I think the key -- other than that LA hasn’t had nearly the influx of absentee foreign real estate buyers that London has -- is that this is less a city than a sprawling collection of urban villages. In and around almost every one of these LA villages is a mix of property values and development density. Yes, downtown LA is making a comeback, which is great, but it seems likely to become another thriving LA village with especially tall buildings, not a vortex that sucks all economic activity in its direction.
The big problem, though, comes when you want to get from one of LA’s urban villages to another. Here’s how things looked on Thursday at 5:25 p.m.:
I doubt that the 5:25 p.m. traffic map looks all that much different in New York and some other big U.S. cities. The issue is that in LA you have so many reasons to want to get from one place on that map to another. A superficial but telling example: any listing of New York’s best restaurants will be concentrated around lower Manhattan. Look at the LA Weekly’s “99 Essential Restaurants,” and they’re all over place: Boyle Heights, Beverly Hills, West Hollywood, South LA, the South Bay, Pasadena, Venice, the San Fernando Valley and so on. But how do you get there in time for dinner? The "Saturday Night Live" skit “The Californians,” a soap-opera parody in which all conversation eventually devolved into a discussion of driving routes, was onto something.

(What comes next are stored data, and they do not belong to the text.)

Definition clone_capabilities (capabilities : option obj) : option obj :=
  match capabilities with
  | None => None
  | Some c =>
      Some (keep_array "kernel_ops" (obj_get c "kernel_ops")
            ++ keep_array "channels" (obj_get c "channels")
            ++ keep_bool "network" (obj_get c "network"))
  end.

(** [record.field ? { field } : {}] on an optional string. *)
Definition keep_truthy_string (s : option string) : option string :=
  match s with
  | Some x => if str_nonempty x then Some x else None
  | None => None
  end.

Definition clone_loaded_record (record : LoadedSkillRecord) : LoadedSkillRecord :=
  {| rec_id := rec_id record;
     rec_version := keep_truthy_string (rec_version record);
     rec_enabled := rec_enabled record;
     rec_status := rec_status record;
     rec_error := keep_truthy_string (rec_error record);
     rec_source := keep_truthy_string (rec_source record);
     rec_capabilities := clone_capabilities (rec_capabilities record);
     rec_modules_registered := rec_modules_registered record |}.

(** [to_error_message]: the message of what was thrown. *)
Definition to_error_message (err : XError) : string := message err.

(** The command that [execute] of the sandbox context hands to the
    dispatcher, or the error it throws before that. *)
Definition build_execute_command
    (skill_id kernel_cap_value : string) (capabilities : obj)
    (module_name op params meta : value) : Result XCommandData :=
  let kernel_allow := normalize_string_array (obj_get capabilities "kernel_ops") in
  module_ ← ensure_non_empty_string E_SKILLS_BAD_PARAMS module_name "module";
  op_ ← ensure_non_empty_string E_SKILLS_BAD_PARAMS op "op";
  params_ ← match params with
            | VUndef => Ok []
            | _ => ensure_json_object E_SKILLS_BAD_PARAMS params "params"
            end;
  let op_name := op_key module_ op_ in
  let is_kernel_allowed := mem_string op_name kernel_allow in
  let ctx0 : obj :=
    [("actor", VObj [("role", VStr "system");
                     ("source", VStr ("skill:" +:+ skill_id))])] in
  let ctx1 := if is_kernel_allowed
              then obj_set ctx0 "kernel_cap" (VStr kernel_cap_value)
              else ctx0 in
  ctx2 ← match meta with
         | VUndef => Ok ctx1
         | _ => if has_function meta
                then Throw (mkXError E_SKILLS_BAD_PARAMS "meta must be JSON-safe")
                else Ok (obj_set ctx1 "meta" meta)
         end;
  Ok {| _module := module_; _op := op_;
        _params := VObj (obj_set params_ "_ctx" (VObj ctx2));
        _ctx := VUndef |}.

(** The context a forwarded command carries. *)
Definition forwarded_ctx (cmd : XCommandData) : obj :=
  as_obj (params_ctx_of (_params cmd)).

(** [module_instance._name ?? module_instance?.constructor?._name]; the
    static members of the class of an instance are found under its key
    [constructor]. *)
Definition declared_module_name (fields : obj) : value :=
  nullish (obj_get fields "_name")
          (match obj_get fields "constructor" with
           | VObj statics => obj_get statics "_name"
           | _ => VUndef
           end).

Section Lifecycle.
Context `{Builtins}.
Variable w : World.

Definition modify_mgr (f : Manager -> Manager) : M System unit :=
  modify (set_mgr f).

Definition assert_allowlisted (id : string) : M System unit := fun sys =>
  if mem_string id (allow (m_config (mgr sys))) then (Ok tt, sys)
  else (Throw (mkXError E_SKILLS_NOT_ALLOWLISTED
                 ("Skill id is not in allowlist: " +:+ id)), sys).

Definition resolve_skill_settings_meta (m : Manager) (skill_id : string)
    : Result value :=
  match m_settings_meta_by_skill m !! skill_id with
  | None => Ok VUndef
  | Some current => clone_json (VObj current)
  end.

Definition run_settings {A : Type} (op : M SettingsState A) : M System A :=
  fun sys => let '(r, s') := op (settings sys) in (r, with_settings s' sys).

That’s why, although LA’s big recent investments in public transit are welcome (“Los Angeles is building new subways!” enthused Doctorow), they aren’t really the ticket. Because of where I tend to stay during visits to LA (I spent this week at the Orlando Hotel on West 3rd Street), I’ve had this fantasy that when the LA county transit authority has completed the long-delayed Metro Purple Line, which stretches westward from downtown along Wilshire Boulevard, I would be able to rely entirely on public transit. The problem with this idea is that (a) I’ll be at least 70 when the Purple Line is done and (b) being able to go back and forth along Wilshire Boulevard isn’t really all that exciting, come to think of it. Hub-and-spoke transit networks are never going to entirely fit how life is lived in LA.

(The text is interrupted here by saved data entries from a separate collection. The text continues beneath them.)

(** * roast_my_cv: the evaluation engine of [cv_processor.py]

    A shallow embedding of the scoring code of [CVProcessor]
    ([calculate_section_coverage], [calculate_issue_detection_metrics],
    [_detect_cv_issues], [evaluate_all_models]) and of the best-model
    selection of [process_new_cv.py], with the properties the
    specification states about them; then the text extraction of
    [cv_processor.py] and the previews and the masked key of the scripts,
    with further properties read off the code.

    Conventions of the embedding.
    - A Python [str] is a [string] whose characters are the code points
      U+0000..U+00FF; [lower], [split] and the class [\d] are Python's on
      that range.
    - A Python [dict] literal is an association list in insertion order.
    - A Python [set] of strings is a [gset string].
    - [int / int] (true division) is exact rational division on [Qc]; the
      [ZeroDivisionError] it raises on a zero divisor is explicit.  The
      code rounds every operation to a double ([Float64] below), so an
      F1 it holds may differ in the last bit from the rational here.
      Ties between the F1 of two rows are therefore not read off these
      rationals: the selection of the best row is stated over any column
      of numbers.
    - Exceptions are values of [exn], threaded by the [result] monad. *)

From Stdlib Require Import String Ascii List Arith ZArith QArith Qcanon Lia.
From Stdlib Require Import Floats.SpecFloat.
From stdpp Require Import base decidable option numbers list strings gmap.

Local Open Scope string_scope.
Local Open Scope list_scope.
Local Open Scope nat_scope.

#[local] Set Warnings "-clear-no-such-hyp".

(** ** Exceptions and the result monad *)

Inductive exn :=
| ZeroDivisionError
| KeyError
| ValueError.

Inductive result (A : Type) :=
| Ok (a : A)
| Raise (e : exn).

Arguments Ok {A} a.
Arguments Raise {A} e.

#[global] Instance result_ret : MRet result := fun A a => Ok a.
#[global] Instance result_bind : MBind result := fun A B f m =>
  match m with
  | Ok a => f a
  | Raise e => Raise e
  end.

(** ** Python text primitives *)

Module Py.

(** [str.lower] on one code point below U+0100: A-Z and the Latin-1
    capitals U+00C0..U+00DE (the sign U+00D7 apart) move up by 32. *)
Definition lower_char (c : ascii) : ascii :=
  let n := nat_of_ascii c in
  if ((65 <=? n) && (n <=? 90))
     || ((192 <=? n) && (n <=? 222) && negb (n =? 215))
  then ascii_of_nat (n + 32)
  else c.

Fixpoint lower (s : string) : string :=
  match s with
  | EmptyString => EmptyString
  | String c s' => String (lower_char c) (lower s')
  end.

(** [s.startswith(kw)] *)
Fixpoint startswith (kw s : string) : bool :=
  match kw, s with
  | EmptyString, _ => true
  | String a kw', String b s' => Ascii.eqb a b && startswith kw' s'
  | String _ _, EmptyString => false
  end.

(** [kw in s] on strings: [kw] occurs in [s] as a substring. *)
Fixpoint contains (kw s : string) : bool :=
  startswith kw s
  || match s with
     | EmptyString => false
     | String _ s' => contains kw s'
     end.

(** Whitespace for [str.split()] below U+0100. *)
Definition isspace (c : ascii) : bool :=
  let n := nat_of_ascii c in
  ((9 <=? n) && (n <=? 13)) || ((28 <=? n) && (n <=? 32))
  || (n =? 133) || (n =? 160).

(** [s.split()]: the maximal runs of non-whitespace, in order. *)
Fixpoint split_go (s word : string) : list string :=
  match s with
  | EmptyString =>
      match word with EmptyString => [] | _ => [word] end
  | String c s' =>
      if isspace c
      then match word with
           | EmptyString => split_go s' EmptyString
           | _ => word :: split_go s' EmptyString
           end
      else split_go s' (word +:+ String c EmptyString)
  end.

Definition split (s : string) : list string := split_go s EmptyString.

(** [any(p(x) for x in l)] *)
Definition any {A} (p : A -> bool) (l : list A) : bool := existsb p l.

(** [sum(1 for x in l if p(x))] *)
Definition count_if {A} (p : A -> bool) (l : list A) : nat :=
  length (List.filter p l).

(** [a / b] on numbers: the exact quotient, before the rounding to a
    double (for which see [Float64]). *)
Definition truediv (a b : Qc) : result Qc :=
  if decide (b = 0%Qc) then Raise ZeroDivisionError else Ok (a / b)%Qc.

(** [int] to number. *)
Definition num (n : nat) : Qc := Qc_of_Z (Z.of_nat n).

(** The class [\d] below U+0100. *)
Definition isdigit (c : ascii) : bool :=
  let n := nat_of_ascii c in (48 <=? n) && (n <=? 57).

(** A [dict] literal, in insertion order. *)
Definition dict (V : Type) : Type := list (string * V).

(** [d[k]] *)
Definition getitem {V} (d : dict V) (k : string) : result V :=
  match List.find (fun kv => String.eqb (fst kv) k) d with
  | Some kv => Ok (snd kv)
  | None => Raise KeyError
  end.

(** [d[k] = v]: the value is replaced in place, a new key goes last. *)
Fixpoint setitem {V} (d : dict V) (k : string) (v : V) : dict V :=
  match d with
  | [] => [(k, v)]
  | (k', v') :: d' =>
      if String.eqb k' k then (k', v) :: d' else (k', v') :: setitem d' k v
  end.

(** [set(l)] *)
Definition set (l : list string) : gset string := list_to_set l.

End Py.

(** ** Regular expressions, as far as [re.search] is used *)

Module Re.

Inductive regex :=
| Void
| Eps
| Chr (c : ascii)
| Class (p : ascii -> bool)
| Cat (r1 r2 : regex)
| Alt (r1 r2 : regex)
| Star (r : regex).

(** [r+] *)
Definition Plus (r : regex) : regex := Cat r (Star r).

(** A literal run of characters. *)
Fixpoint Lit (s : string) : regex :=
  match s with
  | EmptyString => Eps
  | String c s' => Cat (Chr c) (Lit s')
  end.

Fixpoint nullable (r : regex) : bool :=
  match r with
  | Void => false
  | Eps => true
  | Chr _ => false
  | Class _ => false
  | Cat r1 r2 => nullable r1 && nullable r2
  | Alt r1 r2 => nullable r1 || nullable r2
  | Star _ => true
  end.

Fixpoint deriv (c : ascii) (r : regex) : regex :=
  match r with
  | Void => Void
  | Eps => Void
  | Chr d => if Ascii.eqb c d then Eps else Void
  | Class p => if p c then Eps else Void
  | Cat r1 r2 =>
      if nullable r1
      then Alt (Cat (deriv c r1) r2) (deriv c r2)
      else Cat (deriv c r1) r2
  | Alt r1 r2 => Alt (deriv c r1) (deriv c r2)
  | Star r1 => Cat (deriv c r1) (Star r1)
  end.

(** [re.match(r, s)] is not [None]: some prefix of [s] matches. *)
Fixpoint match_prefix (r : regex) (s : string) : bool :=
  nullable r
  || match s with
     | EmptyString => false
     | String c s' => match_prefix (deriv c r) s'
     end.

(** [re.search(r, s)] is not [None]: a match starts somewhere in [s]. *)
Fixpoint search (r : regex) (s : string) : bool :=
  match_prefix r s
  || match s with
     | EmptyString => false
     | String _ s' => search r s'
     end.

End Re.

(** ** The class [CVProcessor] *)

Definition EXPECTED_CV_ELEMENTS : Py.dict (list string) :=
  [ ("career_objective",
      ["career objective"; "objective"; "summary"; "professional summary"]);
    ("skills", ["skills"; "technical skills"; "competencies"; "expertise"]);
    ("education", ["education"; "academic"; "degree"; "university"; "college"]);
    ("experience",
      ["experience"; "work history"; "employment"; "professional experience"]);
    ("contact", ["email"; "phone"; "address"; "contact"; "linkedin"]);
    ("achievements",
      ["achievement"; "award"; "accomplishment"; "certification"]);
    ("projects", ["project"; "portfolio"]) ].

(** The second keyword of [buzzwords] is, in the source file, the five
    letters of "clich" followed by the code points U+00C3 and U+00A9. *)
Definition cliche_keyword : string :=
  "clich" +:+ String (ascii_of_nat 195) (String (ascii_of_nat 169) EmptyString).

Definition COMMON_CV_ISSUES : Py.dict (list string) :=
  [ ("typos", ["typo"; "spelling"; "grammar"; "grammatical"]);
    ("vague_objective",
      ["vague"; "generic"; "unclear objective"; "bland objective"]);
    ("skill_organization",
      ["organize skills"; "categorize skills"; "skill structure"]);
    ("no_metrics", ["quantif"; "metric"; "number"; "measurable"; "achievement"]);
    ("buzzwords", ["buzzword"; cliche_keyword; "jargon"; "overused"]);
    ("formatting", ["format"; "layout"; "structure"; "consistency"]);
    ("length", ["too long"; "too short"; "concise"; "verbose"]);
    ("relevance", ["relevant"; "irrelevant"; "focus"]) ].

Biking is also surely going to be a bigger part of LA’s transportation future -- the weather is great for it, and most of the terrain is too. But that’s really a way to get around within LA’s urban villages, not to get from one to another. No, LA will remain a city of automobiles (half of yesterday’s Los Angeles Times front page was devoted to an architectural review of Interstate 405). So what has the most potential to make life in LA dramatically better and different is a change in how we use cars.
The New York Times reported last year that Uber was “changing night life in Los Angeles” as it made it no longer necessary to have to drive everywhere. But while Uber and other car services remove the hassle of parking and the danger of driving after a night of drinking, they don’t really help with the traffic unless you’re using a car-sharing service such as UberPool. But if acceptance of those sharing services grows, and we begin transitioning to self-driving vehicles that make fewer mistakes and can thus safely drive closer together at higher speeds, the potential for moving LA from gridlock to constant motion is huge. If we are on the cusp of a revolution in automotive transportation, LA seems like the place that will benefit from it most.
I’m usually dubious of optimistic predictions like that, and I probably should be more dubious of this one. But something about LA makes me want to wish it true. If you could actually get where you wanted to go within a reasonable amount of time, and not have to spend so much mental energy planning and executing your driving strategies, LA really might be the greatest city on the planet. Of course, once everyone figured that out, real estate values would go up so much that nobody interesting would be able to afford to live here anymore. That will take a few years, though.